Regroupement AFPA Greta, une fausse bonne idée qui ressurgit périodiquement.

Une proposition de loi sénatoriale déposée par une sénatrice et un sénateur LR envisage le transfert des Greta vers l’AFPA. Pour la CFDT Éducation Formation Recherche Publiques, ceci a tout de la fausse bonne idée.

Notre formation professionnelle pour adultes est aujourd’hui riche de deux grands réseaux de service public, l’AFPA et les GRETA, implantés de façon complémentaire sur les territoires et offrant des services eux aussi complémentaires et reconnus par leur environnement.

Leurs réponses de formation, contribuent à la régulation et à la diversité du marché de formation, dans un contexte financier contraint pour les financeurs. Leur légitimité respective ne fait pas débat auprès des publics, des prescripteurs et des financeurs.

Une proposition de loi sénatoriale déposée par une sénatrice et un sénateur LR envisage le transfert des Greta vers l’AFPA.

Pour la CFDT Éducation Formation Recherche Publiques cette proposition n’est pas opportune. Nous avons écrit à la Dgesco en début de semaine en demandant notamment une audience et vous proposons d’adresser ce courrier à vos parlementaires.

La CFDT Éducation Formation Recherche Publiques qui accompagne les personnels des Greta, tient en effet aujourd’hui à rappeler quelques réalités factuelles.

Deux réseaux bien différents

Le réseau des Greta, depuis 50 ans, repose sur le maillage territoriale des établissements scolaires et tout particulièrement des lycées professionnels. Ceux-ci contribuent à l’utilisation et au fonctionnement des plateaux techniques et permettent leur accessibilité  dans le cadre de la formation tout au long de la vie (y compris aux salarié·es d’entreprises). A l’écoute des demandes sur les territoires (grâce aux Conseiller·es en Formation Professionnelle) les Greta s’organisent de façon souple en réponse à ces demandes locales dans un principe budgétaire (local lui aussi) d’efficacité et d’équilibre. Rappelons que les personnels des Greta sont entièrement autofinancés dans le cadre de cette activité. Leur proximité avec les acteurs de l’Éducation nationale,  sous la responsabilité du ministère, contribue à la mise œuvre de parcours de professionnalisation sur les voies scolaire, par apprentissage et de formation continue des adultes. Suivant les académies, le périmètre des Greta est très variable et repose essentiellement sur une gouvernance de proximité.

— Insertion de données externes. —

Lemma rtc_decode s s' : rtc one s s' -> forall f r,
  decode_loop f s' = r -> exists f', decode_loop f' s = r.
Proof.
  induction 1 as [|s s1 s' (i & s0 & Hf & He) _ IH]; intros f r Hr; [by exists f|].
  destruct (IH f r Hr) as [f' Hf']. exists (S f'). cbn [decode_loop].
  unfold mbind, R_bind, get_ in *. by rewrite Hf, He.
Qed.

(** A derivation to a final state gives the machine's answer. *)
Lemma rtc_result s s' v :
  inv s -> rtc one s s' -> rest s' = [op_code STOP] -> stack s' = [v] -> decode s = Ok v.
Proof.
  intros Hinv Hrtc Hrest Hst.
  assert (Hfin : exists s2, decode_loop 1 s' = Ok (v, s2)).
  { cbn [decode_loop]. unfold mbind, R_bind, get_, fetch, u8, take_, need.
    unfold mbind, R_bind, get_, put. rewrite Hrest. cbn.
    destruct s' as [p l st mk m lv rf al ob]. cbn in *. subst. by eexists. }
  destruct Hfin as [s2 Hfin]. destruct (rtc_decode _ _ Hrtc _ _ Hfin) as [f Hf].
  assert (Hrun := run_decode (S (length (rest s))) s Hinv ltac:(lia)). unfold run in Hrun. unfold decode.
  destruct (decode_loop (S (length (rest s))) s) as [[v' s3]|e] eqn:E.
  - apply (fuel_mono _ f) in E; [|done]. apply (fuel_mono _ (S (length (rest s)))) in Hf; [|done].
    rewrite Nat.add_comm in Hf. congruence.
  - destruct Hrun as [_ Hne]. apply (fuel_mono _ f) in E; [|congruence].
    apply (fuel_mono _ (S (length (rest s)))) in Hf; [|done]. rewrite Nat.add_comm in Hf. congruence.
Qed.

Lemma opcode_of_code o : opcode_of (op_code o) = Some o.
Proof. by destruct o. Qed.

Lemma take_app n l1 l2 s :
  rest s = l1 ++ l2 -> zlen l1 = n -> take_ n s = Ok (l1, set_input (pos s + n) l2 s).
Proof.
  intros Hr <-. unfold take_, need, mbind, R_bind, get_, put. rewrite Hr. unfold zlen.
  destruct (Z.ltb_spec (Z.of_nat (length (l1 ++ l2))) (Z.of_nat (length l1))) as [Hlt|_];
    [rewrite length_app in Hlt; lia|].
  unfold mret, R_ret. rewrite Hr, Nat2Z.id, take_app_length, drop_app_length. done.
Qed.

Lemma u8_cons b l s : rest s = b :: l -> u8 s = Ok (b, set_input (pos s + 1) l s).
Proof.
  intros Hr. unfold u8, mbind, R_bind. rewrite (take_app 1 [b] l s Hr ltac:(done)).
  unfold mret, R_ret. cbn [le_val]. do 3 f_equal. lia.
Qed.

Lemma fetch_op o l s :
  rest s = op_code o :: l -> fetch s = fetch_operand o (set_input (pos s + 1) l s).
Proof.
  intros Hr. unfold fetch, mbind, R_bind at 1 2, get_. rewrite (u8_cons _ _ _ Hr).
  by rewrite opcode_of_code.
Qed.

(** ** Derivations of encoded values *)

Section emits.
Variables (refs : option (gset Z)) (a : Allowlist) (m : list MemoSlot).

(** A state in which no container is tracked. *)
Definition plain (p : Z) (l : list Z) (st : list PyObj) (mk : list nat) (n : Z) : Reader :=
  mkReader p l st mk m [] refs a n.

(** Reading [bs] turns the stack [st] into [st'] and pushes [k] objects. *)
Definition emits (bs : list Z) (st st' : list PyObj) (mk mk' : list nat) (k : Z) : Prop :=
  forall l p n, n + k <= MAX_OBJECTS ->
    exists p', rtc one (plain p (bs ++ l) st mk n) (plain p' l st' mk' (n + k)).

Lemma emits_nil st mk : emits [] st st mk mk 0.
Proof. intros l p n Hn. exists p. rewrite Z.add_0_r. apply rtc_refl. Qed.

Lemma emits_app bs1 bs2 st st1 st2 mk mk1 mk2 k1 k2 :
  0 <= k2 -> emits bs1 st st1 mk mk1 k1 -> emits bs2 st1 st2 mk1 mk2 k2 ->
  emits (bs1 ++ bs2) st st2 mk mk2 (k1 + k2).
Proof.
  intros Hk H1 H2 l p n Hn. rewrite <- app_assoc.
  destruct (H1 (bs2 ++ l) p n ltac:(lia)) as [p1 Hr1].
  destruct (H2 l p1 (n + k1) ltac:(lia)) as [p2 Hr2]. exists p2.
  rewrite Z.add_assoc. by etrans.
Qed.

Lemma emits_one bs st st' mk mk' k :
  (forall l p n, n + k <= MAX_OBJECTS -> exists p', one (plain p (bs ++ l) st mk n) (plain p' l st' mk' (n + k))) ->
  emits bs st st' mk mk' k.
Proof. intros H l p n Hn. destruct (H l p n Hn) as [p' Ho]. exists p'. by apply rtc_once. Qed.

Le réseau AFPA depuis la reconstruction dès la fin des années 1940, sous la responsabilité du ministère du travail, propose des réponses de formations professionnelles sur des centres dédiés, dont il doit assumer la maintenance. Devenue agence, elle assure aussi la mission d’ingénierie des certifications du ministère du travail et diverses autres missions spécifiques pour lesquelles elle bénéficie de financements spécifiques. Son organisation est pilotée nationalement et régionalement dans le cadre d’un Établissement Public à caractère Industriel et Commercial (EPIC). Elle s’est réorganisée progressivement pour développer ses réponses sur l’ensemble du marché de la formation continue.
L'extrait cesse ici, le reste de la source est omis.